Euphrasius is also patron of Corsica and of Ajaccio; “this seems to have been due to a secondary translation of his relics.”

A relic of a kerchief found in a chapel behind the high altar of Jaén Cathedral is associated with a legend of St. Euphrasius. When Euphrasius was sent to Rome to free the Pope from Satan's temptations, it is said that he traveled to Rome in only half an hour due to the assistance of a captive goblin who helped the saint in return for some leftovers from the saint's supper. Euphrasius vanquished Satan, and was awarded with a kerchief.
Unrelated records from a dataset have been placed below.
(** ** Fatal abort (claim C1) *)

(** C1.  The design asks that a build aborted by a fatal error leave the
    registry empty.  The code does not: with four matching locations, the
    index of the third failing to internalize with EIO, the build returns
    EIO while the two entries registered before the failure are still in
    the queue and the flag is clear.  The cleanup at [out] calls
    [xbps_repository_pool_release], which returns at once because the flag
    is not set yet. *)
Theorem C1_fatal_abort_keeps_entries :
  xbps_repository_pool_init (bad_index_world 2 EIO)
    (mk_state (Some (mk_array 1 ["/a/noarch"; "/b/noarch"; "/c/noarch"; "/d/noarch"]))
       [] false) =
  Some (EIO,
        mk_state (Some (mk_array 1 ["/a/noarch"; "/b/noarch"; "/c/noarch"; "/d/noarch"]))
          [mk_rpool 100 "/a/noarch" 0; mk_rpool 101 "/b/noarch" 1] false).
Proof. vm_compute. reflexivity. Qed.

(** ** The invariant across a failed build (claim C2) *)

(** C2.  The design states that every operation keeps the flag clear
    exactly when the registry is empty.  A failed build breaks it: from the
    empty, uninitialized pool, with the second of two matching locations
    failing to internalize with EIO, [xbps_repository_pool_init] ends with
    the flag clear and one entry registered. *)
Theorem C2_failed_build_breaks_invariant :
  let st := mk_state (Some (mk_array 1 ["/a/noarch"; "/b/noarch"])) [] false in
  pool_invariant st /\
  exists st',
    xbps_repository_pool_init (bad_index_world 1 EIO) st = Some (EIO, st') /\
    repolist_initialized st' = false /\
    rpool_queue st' = [mk_rpool 100 "/a/noarch" 0] /\
    ~ pool_invariant st'.
Proof.
  cbv zeta. split; [unfold pool_invariant; simpl; tauto|].
  eexists. split; [vm_compute; reflexivity|].
  split; [reflexivity|]. split; [reflexivity|].
  unfold pool_invariant. simpl. intros [H _]. specialize (H eq_refl). discriminate.
Qed.

(** ** Per-location failures and fatal failures (claim C3) *)

Lemma init_body_occurs (w : world) (i : nat) (uri : string)
    (q : list repository_pool) (ntotal nmissing : Z) (f : failure) :
  duprepo q uri = false ->
  occurs w i uri f ->
  init_body w i uri q ntotal nmissing =
  match fatal_code f with
  | None => Continue q (size_wrap (ntotal + 1)) (size_wrap (nmissing + 1))
  | Some e => GotoOut e q
  end.
Proof.
  intros Hdup Hocc. unfold init_body, prop_string_cstring. rewrite Hdup.
  destruct f as [| | |e|e|e]; cbn [occurs fatal_code] in *.
  - now rewrite Hocc.
  - destruct Hocc as (Harch & plist & Hplist & Hsync).
    now rewrite Harch, Hplist, Hsync.
  - destruct Hocc as (plist & (Harch & Hplist & Hsync & [p Hp] & [p' Hp'] & Hcs) & Hd).
    apply Z.eqb_neq in Hsync.
    now rewrite Harch, Hplist, Hsync, Hp, Hp', Hcs, Hd.
  - destruct Hocc as (Harch & Hplist). now rewrite Harch, Hplist.
  - destruct Hocc as (Harch & plist & Hplist & Hsync & Halloc).
    apply Z.eqb_neq in Hsync. rewrite Harch, Hplist, Hsync. cbn [negb].
    destruct Halloc as [Hp | [[p Hp] [Hp' | [[p' Hp'] Hcs]]]].
    + now rewrite Hp.
    + now rewrite Hp, Hp'.
    + now rewrite Hp, Hp', Hcs.
  - destruct Hocc as (plist & (Harch & Hplist & Hsync & [p Hp] & [p' Hp'] & Hcs) & Hd & He).
    apply Z.eqb_neq in Hsync. apply Z.eqb_neq in He.
    now rewrite Harch, Hplist, Hsync, Hp, Hp', Hcs, Hd, He.
Qed.

(** C3.  In a build that gets past its entry checks: a failure to obtain
    the iterator makes the build return that [errno]; and for every
    location the loop reaches and does not skip as a duplicate, an
    architecture mismatch, a fetch failure or a missing index file only
    counts the location as missing and lets the loop go on with the next
    location (queue unchanged, both counters incremented), while a failed
    path resolution, allocation or internalization (other than "not
    found") ends the build, which returns that [errno]. *)
Theorem C3_failures_not_conflated (w : world) (st : state) (arr : prop_array) :
  repos_array (xhp st) = Some arr ->
  repolist_initialized st = false ->
  pa_refcnt arr <> 0 ->
  pa_items arr <> [] ->
  (forall e, prop_array_iterator_errno w = Some e ->
             xbps_repository_pool_init w st = Some (e, st)) /\
  (prop_array_iterator_errno w = None ->
   forall pre uri rest q ntotal nmissing f,
     pa_items arr = pre ++ uri :: rest ->
     init_loop w 0 pre (rpool_queue st) 0 0 = Continue q ntotal nmissing ->
     duprepo q uri = false ->
     occurs w (List.length pre) uri f ->
     match fatal_code f with
     | None =>
         init_loop w 0 (pa_items arr) (rpool_queue st) 0 0 =
         init_loop w (S (List.length pre)) rest q
           (size_wrap (ntotal + 1)) (size_wrap (nmissing + 1))
     | Some e =>
         xbps_repository_pool_init w st = Some (e, set_queue st q)
     end).
Proof.
  intros Harr Hflag Href Hitems. split.
  - intros e Hiter. unfold xbps_repository_pool_init.
    rewrite Harr, Hflag, Hiter.
    apply Nat.eqb_neq in Href. rewrite Href.
    destruct (pa_items arr); [contradiction|]. cbn [List.length Nat.eqb].
    now rewrite init_out_not_initialized.
  - intros Hiter pre uri rest q ntotal nmissing f Hsplit Hpre Hdup Hocc.
    assert (Hloop : init_loop w 0 (pa_items arr) (rpool_queue st) 0 0 =
                    match fatal_code f with
                    | None => init_loop w (S (List.length pre)) rest q
                                (size_wrap (ntotal + 1)) (size_wrap (nmissing + 1))
                    | Some e => GotoOut e q
                    end).
    { rewrite Hsplit, init_loop_app, Hpre. cbn [init_loop Nat.add].
      rewrite (init_body_occurs w _ uri q ntotal nmissing f Hdup Hocc).
      now destruct (fatal_code f). }
    destruct (fatal_code f) as [e|]; [|assumption].
    rewrite (init_runs_loop w st arr Harr Hflag Href Hitems Hiter).
    now rewrite Hloop.
Qed.

Lemma C3_failures_not_conflated_witness :
  let w := bad_index_world 1 EIO in
  let arr := mk_array 1 ["/a/i686"; "/b/noarch"] in
  let st := mk_state (Some arr) [] false in
  repos_array (xhp st) = Some arr /\
  repolist_initialized st = false /\
  pa_refcnt arr <> 0 /\
  pa_items arr <> [] /\
  occurs w 0 "/a/i686" ArchMismatch /\
  occurs w 1 "/b/noarch" (Deserialization EIO) /\
  init_loop w 0 (pa_items arr) [] 0 0 = init_loop w 1 ["/b/noarch"] [] 1 1 /\
  xbps_repository_pool_init w st = Some (EIO, st).
Proof.
  cbv zeta.
  assert (H1 : pa_refcnt (mk_array 1 ["/a/i686"; "/b/noarch"]) <> 0) by (simpl; lia).
  assert (H2 : pa_items (mk_array 1 ["/a/i686"; "/b/noarch"]) <> []) by (simpl; discriminate).
  assert (Ha : occurs (bad_index_world 1 EIO) 0 "/a/i686" ArchMismatch) by reflexivity.
  assert (Hb : occurs (bad_index_world 1 EIO) 1 "/b/noarch" (Deserialization EIO)).
  { exists "/b/noarch/pkg-index.plist". split; [|split; [reflexivity | discriminate]].
    repeat split; try reflexivity; try discriminate; eexists; reflexivity. }
  pose proof (C3_failures_not_conflated (bad_index_world 1 EIO)
                (mk_state (Some (mk_array 1 ["/a/i686"; "/b/noarch"])) [] false)
                (mk_array 1 ["/a/i686"; "/b/noarch"]) eq_refl eq_refl H1 H2) as [_ Hloc].
  specialize (Hloc eq_refl).
  split; [reflexivity|]. split; [reflexivity|].
  split; [exact H1|]. split; [exact H2|].
  split; [exact Ha|]. split; [exact Hb|]. split.
  - exact (Hloc [] "/a/i686" ["/b/noarch"] [] 0%Z 0%Z ArchMismatch eq_refl eq_refl eq_refl Ha).
  - exact (Hloc ["/a/i686"] "/b/noarch" [] [] 1%Z 1%Z (Deserialization EIO)
             eq_refl eq_refl eq_refl Hb).
Defined.

(** ** Repeated builds (claim C4) *)

(** The handle field is never set to NULL by the pool: whatever
    [xbps_repository_pool_init] returns, a handle that pointed to an array
    still points to one. *)
Lemma init_keeps_handle (w : world) (st st' : state) (rv : Z) (arr : prop_array) :
  repos_array (xhp st) = Some arr ->
  xbps_repository_pool_init w st = Some (rv, st') ->
  repos_array (xhp st') = Some arr \/
  repos_array (xhp st') = Some (prop_object_release arr) /\ repolist_initialized st' = true.
Proof.
  intros Harr Hinit. unfold xbps_repository_pool_init in Hinit. rewrite Harr in Hinit.
  destruct (repolist_initialized st) eqn:Hflag.
  { injection Hinit as _ <-. now left. }
  destruct (Nat.eqb (pa_refcnt arr) 0); [discriminate|].
  destruct (Nat.eqb (List.length (pa_items arr)) 0).
  { injection Hinit as _ <-. now left. }
  destruct (prop_array_iterator_errno w) as [e|].
  { rewrite init_out_not_initialized in Hinit by assumption.
    injection Hinit as _ <-. now left. }
  destruct (init_loop w 0 (pa_items arr) (rpool_queue st) 0 0) as [q nt nm|rv' q].
  - destruct (size_wrap (nt - nm) =? 0)%Z.
    + rewrite init_out_not_initialized in Hinit by assumption.
      injection Hinit as _ <-. now left.
    + injection Hinit as _ <-. right. split; reflexivity.
  - rewrite init_out_not_initialized in Hinit by assumption.
    injection Hinit as _ <-. now left.
Qed.

(** C4, as stated, fails: the test of the handle's array comes before the
    test of the flag.  On an initialized pool with one registered entry
    whose handle holds no array, the build returns ENOTSUP, not success. *)
Lemma C4_flag_set_build_fails :
  let st := mk_state None [mk_rpool 100 "/a/noarch" 0] true in
  repolist_initialized st = true /\
  xbps_repository_pool_init good_world st = Some (ENOTSUP, st) /\
  ENOTSUP <> 0%Z.
Proof. cbv zeta. repeat split. discriminate. Qed.

(** C4, amended.  On a pool whose flag is set, and whatever the
    collaborators would answer: when the handle holds an array the build
    returns 0 and leaves the handle, the queue and the flag as they were;
    when the handle holds none it returns ENOTSUP, with the state untouched
    too.  In particular, when [st] was left by a build that returned 0, a
    second build returns 0 and does nothing. *)
Theorem C4_init_idempotent (w : world) (st : state) :
  repolist_initialized st = true ->
  (forall arr, repos_array (xhp st) = Some arr ->
               xbps_repository_pool_init w st = Some (0%Z, st)) /\
  (repos_array (xhp st) = None ->
   xbps_repository_pool_init w st = Some (ENOTSUP, st)) /\
  (forall w0 st0, xbps_repository_pool_init w0 st0 = Some (0%Z, st) ->
                  xbps_repository_pool_init w st = Some (0%Z, st)).
Proof.
  intros Hflag.
  assert (Hsome : forall arr, repos_array (xhp st) = Some arr ->
                              xbps_repository_pool_init w st = Some (0%Z, st)).
  { intros arr Harr. unfold xbps_repository_pool_init. now rewrite Harr, Hflag. }
  split; [exact Hsome|]. split.
  - intros Hnone. unfold xbps_repository_pool_init. now rewrite Hnone.
  - intros w0 st0 Hprev.
    destruct (repos_array (xhp st0)) as [arr0|] eqn:Harr0.
    + destruct (init_keeps_handle w0 st0 st 0%Z arr0 Harr0 Hprev) as [H | [H _]];
        eapply Hsome; exact H.
    + unfold xbps_repository_pool_init in Hprev. rewrite Harr0 in Hprev.
      discriminate.
Qed.

Lemma C4_init_idempotent_witness :
  let st0 := mk_state (Some (mk_array 1 ["/a/noarch"])) [] false in
  let st := mk_state (Some (mk_array 0 ["/a/noarch"])) [mk_rpool 100 "/a/noarch" 0] true in
  repolist_initialized st = true /\
  xbps_repository_pool_init good_world st0 = Some (0%Z, st) /\
  xbps_repository_pool_init (bad_index_world 0 EIO) st = Some (0%Z, st).
Proof.
  cbv zeta. split; [reflexivity|]. split; [reflexivity|].
  exact (proj1 (C4_init_idempotent (bad_index_world 0 EIO)
                  (mk_state (Some (mk_array 0 ["/a/noarch"]))
                     [mk_rpool 100 "/a/noarch" 0] true)
                  eq_refl)
           (mk_array 0 ["/a/noarch"]) eq_refl).
Defined.

(** ** No usable repository (claim C6) *)

(** From a pool that satisfies the invariant and is not initialized (so
    that its registry is empty), a build whose loop runs to its end with
    [ntotal - nmissing == 0] returns ENOTSUP and leaves the registry empty
    and the flag clear: nothing was appended.  In particular this is what
    a build does when the only configured location fails the architecture
    check. *)
Lemma no_usable_repository_from_empty_registry (w : world) (st : state) (arr : prop_array) :
  repos_array (xhp st) = Some arr ->
  repolist_initialized st = false ->
  pool_invariant st ->
  pa_refcnt arr <> 0 ->
  prop_array_iterator_errno w = None ->
  (Z.of_nat (List.length (pa_items arr)) < size_modulus)%Z ->
  (forall q ntotal nmissing,
     init_loop w 0 (pa_items arr) (rpool_queue st) 0 0 = Continue q ntotal nmissing ->
     size_wrap (ntotal - nmissing) = 0%Z ->
     exists st',
       xbps_repository_pool_init w st = Some (ENOTSUP, st') /\
       rpool_queue st' = [] /\
       repolist_initialized st' = false) /\
  (forall uri,
     pa_items arr = [uri] ->
     check_repo_arch (un_machine w) uri = false ->
     exists st',
       xbps_repository_pool_init w st = Some (ENOTSUP, st') /\
       rpool_queue st' = [] /\
       repolist_initialized st' = false).
Proof.
  intros Harr Hflag Hinv Href Hiter Hlen.
  assert (Hempty : rpool_queue st = []) by now apply Hinv.
  assert (Hgen : forall q ntotal nmissing,
             init_loop w 0 (pa_items arr) (rpool_queue st) 0 0 = Continue q ntotal nmissing ->
             size_wrap (ntotal - nmissing) = 0%Z ->
             exists st',
               xbps_repository_pool_init w st = Some (ENOTSUP, st') /\
               rpool_queue st' = [] /\
               repolist_initialized st' = false).
  { intros q ntotal nmissing Hloop Hzero.
    destruct (init_loop_difference _ _ _ _ _ _ Hlen Hloop) as (new & Hq & Hdiff).
    rewrite Hzero in Hdiff.
    assert (Hnew : new = []) by (destruct new; [reflexivity | simpl in Hdiff; lia]).
    rewrite Hnew, Hempty in Hq. cbn [app] in Hq.
    destruct (pa_items arr) as [|uri objs] eqn:Hitems.
    - exists st. unfold xbps_repository_pool_init.
      rewrite Harr, Hflag, Hitems. apply Nat.eqb_neq in Href. rewrite Href.
      cbn [List.length Nat.eqb]. auto.
    - exists (set_queue st q).
      rewrite (init_runs_loop w st arr Harr Hflag Href) by (assumption || congruence).
      rewrite Hitems, Hloop, Hzero. cbn [Z.eqb].
      repeat split; [now rewrite Hq | assumption]. }
  split; [exact Hgen|].
  intros uri Hitems Harch.
  apply (Hgen [] (size_wrap (0 + 1)) (size_wrap (0 + 1))).
  - rewrite Hitems, Hempty. cbn [init_loop]. unfold init_body.
    cbn [duprepo existsb]. now rewrite Harch.
  - now rewrite Z.sub_diag.
Qed.
(** * A shallow embedding of the [dag] package and its PostgreSQL store

    The development follows the Go sources:
    - [dag.go]            the transfer shapes [DAG], [Node], [Edge];
    - [store.go]          the sentinel errors;
    - [postgres/schema.go] the two tables and their constraints;
    - [postgres/dag.go], [postgres/node.go], [postgres/edge.go]
                          the store operations and [validateAcyclic].

    Go strings are [string]; a Go [map] is a [gmap] whose lookup of a
    missing key yields the zero value; a slice is a [list]; the [int]
    colours of the traversal are [Z]; a [json.RawMessage] payload is the
    [string] of its bytes, a nil payload being the empty one.  The database
    is a pair of row lists, changed only through the statements the code
    issues; every statement issued is also recorded in a log.  The order
    of a row list is that of insertion and is not what a query returns.

    Four sources of outcomes lie outside the store and are parameters of
    the model: the order in which [range] walks a Go map, the strings
    [uuid.NewString] returns, what the driver and a [JSONB NOT NULL] column
    make of a payload (SQL [NULL], a text that is not JSON, or a document
    in the rendering the column gives back), and the order in which the
    rows of an answer come back ([ORDER BY created_at] sorts by a column
    whose values come from the clock of the server).  A statement
    fails when a constraint of the schema or the type of a column rejects
    it; failures of the connection itself are not modelled, and
    identifiers are taken to be text the server accepts.  Calls run one at
    a time unless a schedule is written out. *)

From stdpp Require Import base gmap sets list strings relations.
From Stdlib Require Import ZArith Lia.
Lemma X10_distinct_scores_witness :
  sort_leads "Score (High to Low)"
    [lead_of None (Some 3); lead_of None (Some 9); lead_of None (Some 6)]
  = rev (sort_leads "Score (Low to High)"
           [lead_of None (Some 3); lead_of None (Some 9); lead_of None (Some 6)]).
Proof.
  apply (X10_high_to_low_reverses_low_to_high
           [lead_of None (Some 3); lead_of None (Some 9); lead_of None (Some 6)]).
  apply (bool_decide_unpack _). vm_compute. exact I.
Defined.

(** With two leads of the same score, the two orders are not the reverse of
    each other: bob stays before dave in both. *)
Example tied_scores_keep_their_order :
  List.map author (sort_leads "Score (High to Low)" sample_leads)
  <> List.map author (rev (sort_leads "Score (Low to High)" sample_leads)).
Proof. vm_compute. discriminate. Qed.

(** ** The cards of the leads tab *)

Lemma shown_lead_is_selected (sort_by : string) (filter_score : list string)
    (ls : list lead) (l : lead) :
  l ∈ sort_leads sort_by (filtered_leads filter_score ls) ->
  l ∈ ls /\ bucket_label (bucket (get_score l)) ∈ filter_score.
Proof.
  rewrite sort_leads_perm, filtered_leads_filter_spec. unfold filter_spec.
  rewrite !list_elem_of_In, List.filter_In, bool_decide_eq_true.
  by rewrite !list_elem_of_In.
Qed.
Lemma plot_mead_info_plot_witness :
  query_Id Sample.mead2024_csv 1 <> []
  /\ _id_name_map Sample.resolver !! 1 = Some (str "Alpha")
  /\ exists fig,
       plot_mead_info Sample.dpi Sample.mead2024_csv 1 Sample.resolver initial_state
       = (Ok (), set_figs (figs initial_state ++ [fig]) initial_state)
       /\ fig_number fig = next_num (figs initial_state)
       /\ Forall (fun old => fig_number old < fig_number fig) (figs initial_state)
       /\ fig_suptitle fig
          = Some {| sup_s := str "(" ++ str_of_int 1 ++ str ") " ++ str "Alpha";
                    sup_fontsize := 16; sup_y := 0.95 |}
       /\ fig_axes fig
          = Some {| ax_plots :=
                      [{| pp_data :=
                            [(LStr (column_name CSotma),
                              map Sotma (query_Id Sample.mead2024_csv 1));
                             (LStr (column_name CSyrlighet),
                              map Syrlighet (query_Id Sample.mead2024_csv 1));
                             (LStr (column_name CFyllighet),
                              map Fyllighet (query_Id Sample.mead2024_csv 1))];
                          pp_errorbar := str "sd"; pp_linestyles := str " ";
                          pp_markers := str "o" |}];
                    ax_ylim := Some (1, 9); ax_title := None |}
       /\ fig_size_inches fig = None.
Proof.
  assert (query_Id Sample.mead2024_csv 1 <> []) as H1 by (vm_compute; discriminate).
  assert (_id_name_map Sample.resolver !! 1 = Some (str "Alpha")) as H2
    by (vm_compute; reflexivity).
  exact (conj H1 (conj H2
    (plot_mead_info_plot Sample.dpi Sample.mead2024_csv 1 Sample.resolver
       (str "Alpha") initial_state H1 H2))).
Defined.

(** ** Category plots *)

Section CategoryPlots.

Variable dpi : float.

Lemma rename_columns_labels (m : IdNameMapper) (cells : Z -> list value) (ks : list Z) :
  rename_columns m (map (fun k => (LInt k, cells k)) ks)
  = Ok (map (fun k => (category_label (_id_name_map m) k, cells k)) ks).
Proof.
  unfold rename_columns. induction ks as [|k ks IH]; [done|].
  cbn [map mapM]. rewrite IH.
  unfold IdNameMapper_contains, category_label.
  destruct (_id_name_map m !! k) as [name|] eqn:Hk.
  - by rewrite (getitem_Some m k name Hk).
  - by rewrite (getitem_None m k Hk).
Qed.

(** The groups of a category plot come in ascending order of identifier,
    one per distinct identifier. *)
Lemma group_keys_sorted (df : DataFrame) :
  StronglySorted Z.lt (group_keys df)
  /\ (forall k, k ∈ group_keys df <-> k ∈ map Id df).
Proof.
  split.
  - unfold group_keys.
    assert (NoDup (merge_sort Z.le (remove_dups (map Id df)))) as Hnd.
    { rewrite merge_sort_Permutation. apply NoDup_remove_dups. }
    assert (StronglySorted Z.le (merge_sort Z.le (remove_dups (map Id df)))) as Hs.
    { apply Sorted_StronglySorted; [apply _|]. apply Sorted_merge_sort. apply _. }
    induction Hs as [|x l Hl IH Hx]; [constructor|].
    apply NoDup_cons in Hnd as [Hx' Hnd]. constructor; [by apply IH|].
    rewrite Forall_forall in Hx |- *. intros y Hy.
    specialize (Hx y Hy). assert (x <> y) by (by intros ->). lia.
  - intros k. split; [apply group_keys_ids|].
    unfold group_keys. rewrite merge_sort_Permutation. by rewrite elem_of_remove_dups.
Qed.

(** The frame of a category plot can be built only on a balanced table. *)
Lemma frame_balanced (df : DataFrame) category d :
  DataFrame_of_dict (groupby_Id category df) = Ok d ->
  balanced df
  /\ d = map (fun k => (LInt k, map (cell category) (query_Id df k))) (group_keys df).
Proof.
  unfold DataFrame_of_dict.
  destruct (groupby_Id category df) as [|[k0 l0] g] eqn:E.
  - intros [= <-]. unfold groupby_Id in E.
    destruct (group_keys df) as [|k ks] eqn:Ek; [|done].
    split; [|done].
    destruct df as [|r df]; [constructor|].
    assert (Id r ∈ group_keys (r :: df)) as Hin.
    { apply group_keys_sorted. cbn [map]. apply elem_of_cons. by left. }
    rewrite Ek in Hin. by apply elem_of_nil in Hin.
  - destruct (forallb _ _) eqn:Hall; [|done]. intros Hd.
    assert (d = map (fun kv : Z * list value => (LInt (fst kv), snd kv))
                    (groupby_Id category df)) as ->
      by (rewrite E; by injection Hd).
    split.
    + assert (forall r, r ∈ df -> length (query_Id df (Id r)) = length l0) as Hlen.
      { intros r Hr.
        assert ((Id r, map (cell category) (query_Id df (Id r)))
                  ∈ groupby_Id category df) as Hin.
        { unfold groupby_Id.
          apply (list_elem_of_fmap_2
                   (fun k => (k, map (cell category) (query_Id df k)))).
          apply group_keys_sorted. by apply list_elem_of_fmap_2. }
        rewrite E in Hin. rewrite forallb_forall in Hall.
        apply list_elem_of_In, Hall in Hin. cbn [snd] in Hin.
        apply Nat.eqb_eq in Hin. by rewrite length_map in Hin. }
      unfold balanced. apply Forall_forall. intros r Hr.
      apply Forall_forall. intros r' Hr'. by rewrite !Hlen.
    + unfold groupby_Id. by rewrite map_map.
Qed.
(** X9.  [CNOT] takes exactly two wires.  With fewer it raises
    [IndexError], with more it raises [TypeError], and in both cases it
    draws nothing.  With two it draws, in this order, the line between the
    two wires, the control dot on the first, and the target circle and its
    bar on the second. *)
Theorem CNOT_arity d layer wires c :
  (length wires < 2 ->
   exists msg, CNOT d layer wires c = (Some (IndexError msg), d)) /\
  (2 < length wires ->
   exists msg, CNOT d layer wires c = (Some (TypeError msg), d)) /\
  (forall w0 w1,
     wires = [w0; w1] ->
     CNOT d layer wires c
     = (None,
        add [AddLine (Line2D [layer; layer]
                             [of_Z (Z.min w0 w1); of_Z (Z.max w0 w1)] 2 c);
             AddPatch (Circle (layer, of_Z w0) (_ctrl_rad d) 2 (Filled c));
             AddPatch (Circle (layer, of_Z w1) (_circ_rad d) 3
                              (Outline (match c with
                                        | Some x => x
                                        | None => rc_lines_color
                                        end) rc_lines_linewidth));
             AddLine (Line2D [layer; layer]
                             [nsub (of_Z w1) (_circ_rad d);
                              nadd (of_Z w1) (_circ_rad d)] 4 c)] d)).
Proof.
  split; [|split].
  - intros H. destruct wires as [|a [|b rest]]; simpl in H; try lia;
      eexists; reflexivity.
  - intros H. destruct wires as [|a [|b [|x [|y rest]]]]; simpl in H; try lia;
      eexists; reflexivity.
  - intros w0 w1 ->. unfold CNOT, ctrl, _target_x. simpl.
    rewrite add_add. simpl.
    replace (if (w1 <? w0)%Z then w1 else w0) with (Z.min w0 w1)
      by (destruct (Z.ltb_spec w1 w0); lia).
    replace (if (w0 <? w1)%Z then w1 else w0) with (Z.max w0 w1)
      by (destruct (Z.ltb_spec w0 w1); lia).
    reflexivity.
Qed.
Euphrasius is also associated with the cult of Our Lady of Cabeza (la Virgen de la Cabeza). According to one legend, when Saint Euphrasius came to Spain, he brought with him an image of the Virgin Mary to which he showed devotion. According to the legend, this image was given to Euphrasius by Saint Peter, and is said to have been the portrait that Saint Luke painted of the Virgin Mary.